Cell Scaffolding From research by Stuart Cooper and colleagues in chemical and biomolecular engineering, this confocal microscope image shows a colony of cells adhering to a synthetic polymer scaffold. The cells are immature endothelial cells from cord blood that the researchers suspect are critical for building and repairing veins that are damaged by cardiovascular disease and diabetes.

To strengthen communication between engineers and the medical field, the Department of Biomedical Engineering in 2008 initiated the annual College of Engineering/College of Medicine Translational Research Symposium.

“We’re trying to get clinicians to talk about their problems — not just successes, but failures too,” says Hart. “We have engineers there to present some methods and techniques in hopes of sparking additional collaborations.”

Symposium topics have addressed cardiac issues, cancer, and cell-based therapies and regenerative medicine.

“Engineers are good at problem-solving, but they need to know what the problem is. Clinicians know what the problem is but may not be equipped to solve it,” Hart says, explaining the significance of collaboration between the two disciplines.

The territory is wide open for fundamental research in the health care field, says Cooper.

“There will be new drugs, and new companies will be started,” Cooper says. “Treatment will be more effective, but the big challenge is the economics of it all.”

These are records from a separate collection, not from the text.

(** Who a tick cuts off.  On a day that has had a tick, under an unchanged policy: a user
    whose traffic since the last tick fits their bank - and whose bank is not empty, for a user
    without a share of their own - keeps access, pays exactly that traffic, and with automatic
    unbanning and bytes left loses an earlier ban; any other user ends with an empty bank and a
    ban on every membership of the node.  The users removed from the proxy are those of the
    cut-off users and nobody else's. *)
Theorem tick_cuts_off_overspenders (q : QuotaTick) (usage : PersistedUsage) :
  tick_ok q → marked q usage →
  let '(usage', remove_ops, _) := enforce_usage q usage in
  (∀ u, u ∈ enabled_users q →
    if within_bank q usage u then
      bank q usage' u = bank q usage u - new_traffic q usage u ∧
      ∀ k, k ∈ keys_of q u →
        flag usage' k = if qt_auto_unban q && (0 <? bank q usage' u) then false else flag usage k
    else bank q usage' u = 0 ∧ ∀ k, k ∈ keys_of q u → flag usage' k = true) ∧
  (∀ k, (∀ u, u ∈ enabled_users q → k ∉ keys_of q u) → flag usage' k = flag usage k) ∧
  remove_ops = concat ((λ u, if within_bank q usage u then [] else removals (default [] (qt_by_user q !! u))) <$> enabled_users q).
Proof.
  intros Hok Hm. pose proof (enforce_ok q usage Hok) as Henf. destruct (enforce_usage q usage) as [[usage' ops] changed].
  destruct Henf as (Hp & Hf & Hother & Hops & _). destruct (marked_enters q q (same_policy_refl q) usage Hm ltac:(lia)) as [He _]. rewrite He in *.
  split_and!; [|done|].
  - intros u Hu. pose proof (marked_outcome q usage u Hok Hm Hu) as Ho.
    assert (bank q usage' u = left_in (outcome q usage u)) as Hb by (unfold bank; by rewrite Hp). rewrite Hb.
    assert (∀ k, k ∈ keys_of q u → flag usage' k = flag_after q (outcome q usage u) (flag usage k)) as Hk by (intros k; by apply Hf).
    rewrite Ho in *. by destruct (within_bank q usage u).
  - rewrite Hops. f_equal. apply list_fmap_ext. intros i u Hu%list_elem_of_lookup_2. rewrite marked_outcome by done.
    by destruct (within_bank q usage u).
Qed.

(** C15: every tick, whatever ledger it finds, records the cycle and the day, the traffic it
    has accounted for and the policy it applied, and leaves no user with more bytes than
    today's cap of their tier. *)
Theorem tick_banks_capped (q : QuotaTick) (usage : PersistedUsage) (u : string) :
  tick_ok q → u ∈ enabled_users q →
  let usage' := (enforce_usage q usage).1.1 in
  pu_node_pacing usage' !! qt_node_id q = Some (mkNodePacing (qt_cycle_start_at q) (qt_cycle_end_at q) (qt_today_index q)) ∧
  unp_last_total_used_bytes (pacing q usage' u) = total_used_by_user q u ∧
  unp_last_priority_tier (pacing q usage' u) = tier_of q u ∧
  unp_last_base_quota_bytes (pacing q usage' u) = (if paced q u then base_of q u else 0) ∧
  (tier_of q u ≠ P3 → bank q usage' u ≤ cap_of q (today q) u).
Proof.
  intros Hok Hu usage'. destruct (enforce_marked q usage Hok) as [M1 M2 M3 M4]. split_and!; [done| |by apply M2|by apply M3|].
  - pose proof (enforce_ok q usage Hok) as He. unfold usage'. destruct (enforce_usage q usage) as [[usage1 ops] changed].
    destruct He as (Hp & _). cbn [fst]. by rewrite Hp.
  - intros Ht. apply M4; [done|]. unfold paced. by destruct (tier_of q u).
Qed.

(** ** A cycle of three ticks

    Three users, one of each tier; [bob] overspends on the second day. *)
Module Example.

Definition snapshot (user : string) : MembershipQuotaSnapshot :=
  mkMembershipQuotaSnapshot (membership_key user "e1") user "e1" "n1" (Some "tag") 1000000000 PolicyMonthly (FixedOffsetMinutes 0) 1.
Definition group (user : string) (used : N) : list MembershipUsageTick := [mkMembershipUsageTick (snapshot user) used].

Definition tick (day : Z) (alice bob carol : N) : QuotaTick :=
  mkQuotaTick "n1" "2026-01-01T00:00:00Z" "2026-02-01T00:00:00Z" 31 day "now" true 1000000000
    (<["alice" := group "alice" alice]> (<["bob" := group "bob" bob]> {["carol" := group "carol" carol]}))
    {["alice" := P1; "carol" := P3]} ∅.

Lemma tick_is_ok day alice bob carol : (0 ≤ day < 31)%Z → tick_ok (tick day alice bob carol).
Proof.
  intros Hday. split; [by vm_compute|intros u; by vm_compute|by vm_compute|done|done|]. intros u v g h s t Huv Hg Hh Hs Ht. cbn in Hg, Hh.
  rewrite !lookup_insert_Some, lookup_singleton_Some in Hg, Hh.
  destruct Hg as [[<- <-]|[_ [[<- <-]|[_ [<- <-]]]]], Hh as [[<- <-]|[_ [[<- <-]|[_ [<- <-]]]]]; try done;
    apply list_elem_of_singleton in Hs as ->; apply list_elem_of_singleton in Ht as ->; discriminate.
Qed.

Lemma tick_same day day' a b c a' b' c' : same_policy (tick day a b c) (tick day' a' b' c').
Proof. split; reflexivity. Qed.

Definition first : QuotaTick := tick 0 1000 2000 0.
Definition second : QuotaTick := tick 0 5000 2000 0.
Definition third : QuotaTick := tick 1 6000 900000000 0.

Lemma cycle_budget_witness :
  cycle_traffic [first; second; third] PersistedUsage_empty + banks first (run_ticks [first; second; third] PersistedUsage_empty)
    ≤ distributable_bytes 1000000000 ∧
  flag (run_ticks [first; second; third] PersistedUsage_empty) (membership_key "bob" "e1") = true ∧
  0 < cycle_traffic [first; second; third] PersistedUsage_empty.
Proof.
  split; [|by vm_compute]. apply (cycle_budget first [second; third] PersistedUsage_empty).
  - by apply tick_is_ok.
  - apply Forall_cons_2; [|apply Forall_cons_2; [|apply Forall_nil_2]]; by apply tick_is_ok.
  - apply Forall_cons_2; [|apply Forall_cons_2; [|apply Forall_nil_2]]; apply tick_same.
  - unfold fresh_cycle. change (pu_node_pacing PersistedUsage_empty) with (∅ : gmap string NodePacing). rewrite lookup_empty. intros u.
    cbn. by rewrite lookup_empty.
  - done.
  - done.
Defined.

(** The daily tick is what the budget rests on.  When no tick runs from the first day to the last
    one, the shares of alice and bob spill over to carol although their own traffic is then
    accepted in full: the node lets more pass than the quota has. *)
Definition unseen : list QuotaTick := [tick 0 0 0 0; tick 30 365782272 365782272 0; tick 30 365782272 365782272 23598856].
Example missed_days_overspend : distributable_bytes 1000000000 < cycle_traffic unseen PersistedUsage_empty.
Proof. by vm_compute. Qed.

Definition overspent : QuotaTick := tick 0 1000 900000000 0.
Definition before : PersistedUsage := run_ticks [first] PersistedUsage_empty.

Lemma tick_cuts_off_overspenders_witness :
  within_bank overspent before "bob" = false ∧ bank overspent (enforce_usage overspent before).1.1 "bob" = 0 ∧
  ∀ k, k ∈ keys_of overspent "bob" → flag (enforce_usage overspent before).1.1 k = true.
Proof.
  assert (tick_ok overspent) as Hok by (by apply tick_is_ok).
  assert (marked overspent before) as Hm by (apply (marked_same first); [apply tick_same|by apply enforce_marked, tick_is_ok|done]).
  assert ("bob" ∈ enabled_users overspent) as Hu by (apply elem_of_enabled_users; split; [done|by eexists]).
  assert (within_bank overspent before "bob" = false) as Hw by (vm_compute; reflexivity). split; [exact Hw|].
  pose proof (tick_cuts_off_overspenders overspent before Hok Hm) as H.
  destruct (enforce_usage overspent before) as [[usage' ops] changed]. destruct H as [H _]. specialize (H "bob" Hu). rewrite Hw in H.
  exact H.
Defined.

Lemma tick_banks_capped_witness :
  bank first (enforce_usage first PersistedUsage_empty).1.1 "alice" ≤ cap_of first (today first) "alice".
Proof.
  assert (tick_ok first) as Hok by (by apply tick_is_ok).
  assert ("alice" ∈ enabled_users first) as Hu by (apply elem_of_enabled_users; split; [done|by eexists]).
  destruct (tick_banks_capped first PersistedUsage_empty "alice" Hok Hu) as (_ & _ & _ & _ & H). apply H. by vm_compute.
Defined.
End Example.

For instance, in the realm of personalized medicine, if drugs become more specific for each individual, that raises the question of how a drug company can still make money, Cooper says.

“If they can sell only $10 million of a drug for a very small population and not sell billions of dollars of Lipitor, for example, there is a challenge to all of that,” he says.

Other developments may look like they come straight from the imaginations of science-fiction writers, says Moses.

“It wouldn’t surprise me if in a few years people have something embedded in their cell phones that takes medical information,” he says. “We’ll see more and more things like smart pills that deliver medicine and that constantly monitor the levels of medicine in the body.”

Tissue engineering also will be a big field of research, says Hart. Doctors already can grow large amounts of skin for burn patients. Cartilage and then bone will likely follow, says Hart.

“A lot of the early work was developing mechanical replacements, like a metal knee or hip, for parts of the body that didn’t work,” Hart says. “Now, the emphasis is on growing these kinds of things and implanting more natural tissue.”

These are the types of projects in the medical and health care fields that engineers love to tackle. Not only does the work solve problems, it can also help reduce costs.

“Engineers are always interested in having efficient, high-quality systems to address whatever the problem is, and they can help bend that curve to make things more affordable,” Hart says. “So, if you can improve quality at the same time you lower costs and make it more available to more people, those are the things engineers are good at.”

T.C. Brown is a freelance multimedia producer, writer and editor in Columbus.